*BRIEF*
Would you reproduce exactly the lines below from the one holding "playlists afterwards. *)" through the one holding "Record SpotifyWebApi : Type", inclusive, and no others?

══ DATASET RECORDS

Definition utf8_4 (b b1 b2 b3 : N) : option N :=
  let lo := if b =? 240 then 144 else 128 in
  let hi := if b =? 244 then 143 else 191 in
  if in_range 240 244 b && in_range lo hi b1 && in_range 128 191 b2
     && in_range 128 191 b3
  then Some ((b - 240) * 262144 + (b1 - 128) * 4096 + (b2 - 128) * 64
             + (b3 - 128))
  else None.

Definition emit (units : option jsstring) (rest : option jsstring)
  : option jsstring :=
  match units, rest with
  | Some u, Some r => Some (u ++ r)
  | _, _ => None
  end.

Fixpoint decode_pieces (ps : list Piece) : option jsstring :=
  match ps with
  | [] => Some []
  | Unit c :: ps' => emit (Some [c]) (decode_pieces ps')
  | Octet b :: ps' =>
      if b <? 128 then emit (Some [b]) (decode_pieces ps')
      else if b <? 192 then None
      else if b <? 224 then
        match ps' with
        | Octet b1 :: ps2 => emit (utf16 <$> utf8_2 b b1) (decode_pieces ps2)
        | _ => None
        end
      else if b <? 240 then
        match ps' with
        | Octet b1 :: Octet b2 :: ps3 =>
            emit (utf16 <$> utf8_3 b b1 b2) (decode_pieces ps3)
        | _ => None
        end
      else if b <? 248 then
        match ps' with
        | Octet b1 :: Octet b2 :: Octet b3 :: ps4 =>
            emit (utf16 <$> utf8_4 b b1 b2 b3) (decode_pieces ps4)
        | _ => None
        end
      else None
  end.

Definition decodeURIComponent (s : jsstring) : Completion jsstring :=
  match escapes s with
  | Some ps =>
      match decode_pieces ps with
      | Some r => Normal r
      | None => Throw URIError
      end
  | None => Throw URIError
  end.

(** ** The URL pattern

    The pattern of the source is one capturing group around
    [https?:\/\/[^ ]*], without flags.  [URL_REGEX s] is group 1 of the
    leftmost match ([textTokens[1]]), [None] when [match] gives [null]:
    the first place where "http://" or "https://" starts, and from there
    the longest run of units other than the space. *)

Fixpoint starts_with (p s : jsstring) : bool :=
  match p, s with
  | [], _ => true
  | _ :: _, [] => false
  | a :: p', b :: s' => (a =? b) && starts_with p' s'
  end.

Definition non_space (c : N) : bool := negb (c =? space).

Fixpoint take_while (f : N -> bool) (s : jsstring) : jsstring :=
  match s with
  | [] => []
  | c :: s' => if f c then c :: take_while f s' else []
  end.

Definition url_here (s : jsstring) : bool :=
  starts_with (js "http://") s || starts_with (js "https://") s.

Fixpoint URL_REGEX (s : jsstring) : option jsstring :=
  match s with
  | [] => None
  | _ :: s' =>
      if url_here s then Some (take_while non_space s) else URL_REGEX s'
  end.

(** ** The world outside the route

    The music service holds the playlists; the route reaches it through
    spotify-web-api-node and writes to the console.  Each request either
    takes effect or is rejected without effect: [outcomes] lists, in the
    order the requests are issued, which ones the service accepts (every
    request after the end of the list is accepted).  [trace] is the
    chronological record of requests and console lines. *)

Record TrackObject : Type := { uri : jsstring }.

(** An item of [getPlaylistTracks]: [added_at] is kept as the number
    [new Date(track.added_at).getTime()], milliseconds since the epoch. *)
Record PlaylistTrack : Type := { track : TrackObject; added_at : Z }.

Inductive LogMsg : Type :=
  | MsgAuthorizeURL                         (* getSpotifyAuthorizeURL *)
  | MsgText (s : jsstring)                  (* console.log(spotifyURL) *)
  | MsgJson                                 (* "json", json *)
  | MsgAdded (spotifyURL : jsstring)        (* `Added ... to playlist` *)
  | MsgFailedToAdd (spotifyURL : jsstring) (e : exn)
  | MsgPruned (n : nat) (playlistID : jsstring)
  | MsgBody                                 (* JSON.stringify(req.body) *)
  | MsgData                                 (* the refresh response *)
  | MsgAddedTracks                          (* "Added tracks to the playlist!" *)
  | MsgSomethingWentWrong (e : exn).

Inductive Event : Type :=
  | ApiRefreshAccessToken
  | ApiAddTracksToPlaylist (playlistID : jsstring) (tracks : list jsstring)
  | ApiGetPlaylistTracks (playlistID : jsstring) (limit : nat)
  | ApiRemoveTracksFromPlaylist (playlistID : jsstring) (uris : list jsstring)
  | ConsoleLog (m : LogMsg)
  | ConsoleError (m : LogMsg).

Record World : Type := mkWorld {
  playlists : gmap (list N) (list PlaylistTrack);
  outcomes : list bool;
  now : Z;
  trace : list Event
}.

(** The entries of a playlist; an identifier the service has never seen
    has none. *)
Definition entries (w : World) (playlistID : jsstring) : list PlaylistTrack :=
  default [] (playlists w !! playlistID).

(** *** The monad of the route: state and exceptions *)

Definition M (A : Type) : Type := World -> Completion A * World.

Global Instance M_ret : MRet M := fun A a w => (Normal a, w).

Global Instance M_bind : MBind M := fun A B f m w =>
  match m w with
  | (Normal a, w') => f a w'
  | (Throw e, w') => (Throw e, w')
  end.

Definition throw {A} (e : exn) : M A := fun w => (Throw e, w).

(** [try { body } catch (e) { handler }]. *)
Definition try_catch {A} (body : M A) (handler : exn -> M A) : M A :=
  fun w =>
    match body w with
    | (Normal a, w') => (Normal a, w')
    | (Throw e, w') => handler e w'
    end.

(** A value computed without looking at the world, or its exception. *)
Definition lift {A} (c : Completion A) : M A := fun w => (c, w).

(** [await p] on a settled promise. *)
Definition await {A} (p : Completion A) : M A := lift p.

(** [Promise.allSettled]: fulfilled with every outcome, never rejected. *)
Definition allSettled {A} (ps : list (Completion A))
  : Completion (list (Completion A)) := Normal ps.

Definition record (e : Event) : M unit := fun w =>
  (Normal tt, mkWorld (playlists w) (outcomes w) (now w) (trace w ++ [e])).

Definition console_log (m : LogMsg) : M unit := record (ConsoleLog m).
Definition console_error (m : LogMsg) : M unit := record (ConsoleError m).

Definition get_now : M Z := fun w => (Normal (now w), w).

(** Whether the service accepts the next request. *)
Definition accepted (w : World) : bool :=
  match outcomes w with
  | [] => true
  | b :: _ => b
  end.

(** What the service does with an accepted request: the answer and the
    playlists afterwards. *)
Definition Service (A : Type) : Type :=
  World -> A * gmap (list N) (list PlaylistTrack).

(** One request to the service: it is recorded, the next outcome is
    consumed, and the promise settles accordingly.  Issuing a request
    never throws; only awaiting its promise can. *)
Definition request {A} (e : Event) (serve : Service A)
  : M (Completion A) := fun w =>
  let tr := trace w ++ [e] in
  if accepted w then
    let '(a, pl) := serve w in
    (Normal (Normal a), mkWorld pl (tail (outcomes w)) (now w) tr)
  else
    (Normal (Throw WebapiError),
     mkWorld (playlists w) (tail (outcomes w)) (now w) tr).

(** *** spotify-web-api-node, as far as the route uses it *)

Inductive Token : Type :=
  | AuthorizationCode    (* SPOTIFY_AUTHORIZATION_CODE *)
  | RefreshedToken.      (* body.access_token of a refresh *)

Record SpotifyWebApi : Type := { accessToken : Token }.

Definition setAccessToken (_ : SpotifyWebApi) (t : Token) : SpotifyWebApi :=
  {| accessToken := t |}.

Definition serve_refresh : Service Token :=
  fun w => (RefreshedToken, playlists w).

(** Appends the tracks at the end of the playlist, stamped with the
    current time. *)
Definition serve_add (playlistID : jsstring) (tracks : list jsstring)
  : Service unit := fun w =>
  (tt, <[playlistID :=
           entries w playlistID
           ++ map (fun u => {| track := {| uri := u |}; added_at := now w |})
                  tracks]> (playlists w)).

(** The first [limit] items of the playlist ([body.items]). *)
Definition serve_list (playlistID : jsstring) (limit : nat)
  : Service (list PlaylistTrack) := fun w =>
  (take limit (entries w playlistID), playlists w).

Definition uri_in (uris : list jsstring) (t : PlaylistTrack) : bool :=
  bool_decide (uri (track t) ∈ uris).

(** Removes every occurrence of the given track URIs from the playlist. *)
Definition serve_remove (playlistID : jsstring) (uris : list jsstring)
  : Service unit := fun w =>
  (tt, <[playlistID :=
           List.filter (fun t => negb (uri_in uris t)) (entries w playlistID)]>
         (playlists w)).

Definition refreshAccessToken (_ : SpotifyWebApi) : M (Completion Token) :=
  request ApiRefreshAccessToken serve_refresh.

Definition addTracksToPlaylist (_ : SpotifyWebApi)
    (playlistID : jsstring) (tracks : list jsstring) : M (Completion unit) :=
  request (ApiAddTracksToPlaylist playlistID tracks)
          (serve_add playlistID tracks).

Definition getPlaylistTracks (_ : SpotifyWebApi)
    (playlistID : jsstring) (limit : nat)
  : M (Completion (list PlaylistTrack)) :=
  request (ApiGetPlaylistTracks playlistID limit)
          (serve_list playlistID limit).

Definition removeTracksFromPlaylist (_ : SpotifyWebApi)
    (playlistID : jsstring) (uris : list jsstring) : M (Completion unit) :=
  request (ApiRemoveTracksFromPlaylist playlistID uris)
          (serve_remove playlistID uris).

(** *** The HTTP response object

    [res.status(n)] sets the status code; the first [res.end()] sends the
    response with the code set at that moment, a later one sends nothing
    more. *)

Record Res : Type := { statusCode : Z; sent : option Z }.

Definition fresh_res : Res := {| statusCode := 200; sent := None |}.

Definition status (n : Z) (res : Res) : Res :=
  {| statusCode := n; sent := sent res |}.

Definition end_ (res : Res) : Res :=
  {| statusCode := statusCode res;
     sent := match sent res with
             | None => Some (statusCode res)
             | Some n => Some n
             end |}.

(** ** Track reference extractor *)

(** What [spotifyUri.parse] returns: the [type] property and the result
    of the [toURI()] method. *)
Record ParsedUri : Type := { type : jsstring; toURI : jsstring }.

Section Extractor.

(** [spotifyUri.parse] of the spotify-uri package. *)
Variable parse : jsstring -> Completion ParsedUri.

(** [textTokens[1].slice(0, -1)] when the pattern matches, otherwise
    the initial [undefined]. *)
Definition candidate (decoded : jsstring) : JsVal :=
  match URL_REGEX decoded with
  | Some group1 => str (slice_0_m1 group1)
  | None => undefined
  end.

Definition getSpotifyURI (text : jsstring) : M JsVal :=
  decoded ← lift (decodeURIComponent text);
  let spotifyURL := candidate decoded in
  if truthy spotifyURL then
    match spotifyURL with
    | str url =>
        parsedSpotifyURL ← lift (parse url);
        if bool_decide (type parsedSpotifyURL = js "track") then
          let spotifyURL := toURI parsedSpotifyURL in
          _ ← console_log (MsgText spotifyURL);
          mret (str spotifyURL)
        else mret spotifyURL
    | undefined => mret spotifyURL
    end
  else mret spotifyURL.

End Extractor.

(** [getSpotifyAuthorizeURL]: builds the authorize URL and prints it. *)
Definition getSpotifyAuthorizeURL : M unit := console_log MsgAuthorizeURL.

(** [tokens.text] handed to [getSpotifyURI]: [decodeURIComponent] turns
    a missing property into the text "undefined". *)
Definition text_of (tokens : Tokens) : jsstring :=
  match get_prop tokens (js "text") with
  | str s => s
  | undefined => js "undefined"
  end.

(** ** Playlist pruner (src/unnamed/part_000) *)

(** [1000 * 3600 * 24]. *)
Definition ms_per_day : positive := 86400000.

Definition diffInTime (TODAY : Z) (t : PlaylistTrack) : Z :=
  (TODAY - added_at t)%Z.

(** [diffInTime / (1000 * 3600 * 24)], the exact quotient: both operands
    are integers and the result is only compared with a whole number of
    days, a comparison that rounding to a double does not change. *)
Definition diffInDays (TODAY : Z) (t : PlaylistTrack) : Q :=
  (diffInTime TODAY t # ms_per_day)%Q.

(** The predicate of [items.filter]: [diffInDays >= ageToPruneInDays]. *)
Definition is_old (TODAY ageToPruneInDays : Z) (t : PlaylistTrack) : bool :=
  Qle_bool (inject_Z ageToPruneInDays) (diffInDays TODAY t).

Definition tracksToRemove (TODAY ageToPruneInDays : Z)
    (items : list PlaylistTrack) : list PlaylistTrack :=
  List.filter (is_old TODAY ageToPruneInDays) items.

════

*SOLVED EXERCISE*
    playlists afterwards. *)
Definition Service (A : Type) : Type :=
  World -> A * gmap (list N) (list PlaylistTrack).

(** One request to the service: it is recorded, the next outcome is
    consumed, and the promise settles accordingly.  Issuing a request
    never throws; only awaiting its promise can. *)
Definition request {A} (e : Event) (serve : Service A)
  : M (Completion A) := fun w =>
  let tr := trace w ++ [e] in
  if accepted w then
    let '(a, pl) := serve w in
    (Normal (Normal a), mkWorld pl (tail (outcomes w)) (now w) tr)
  else
    (Normal (Throw WebapiError),
     mkWorld (playlists w) (tail (outcomes w)) (now w) tr).

(** *** spotify-web-api-node, as far as the route uses it *)

Inductive Token : Type :=
  | AuthorizationCode    (* SPOTIFY_AUTHORIZATION_CODE *)
  | RefreshedToken.      (* body.access_token of a refresh *)

Record SpotifyWebApi : Type := { accessToken : Token }.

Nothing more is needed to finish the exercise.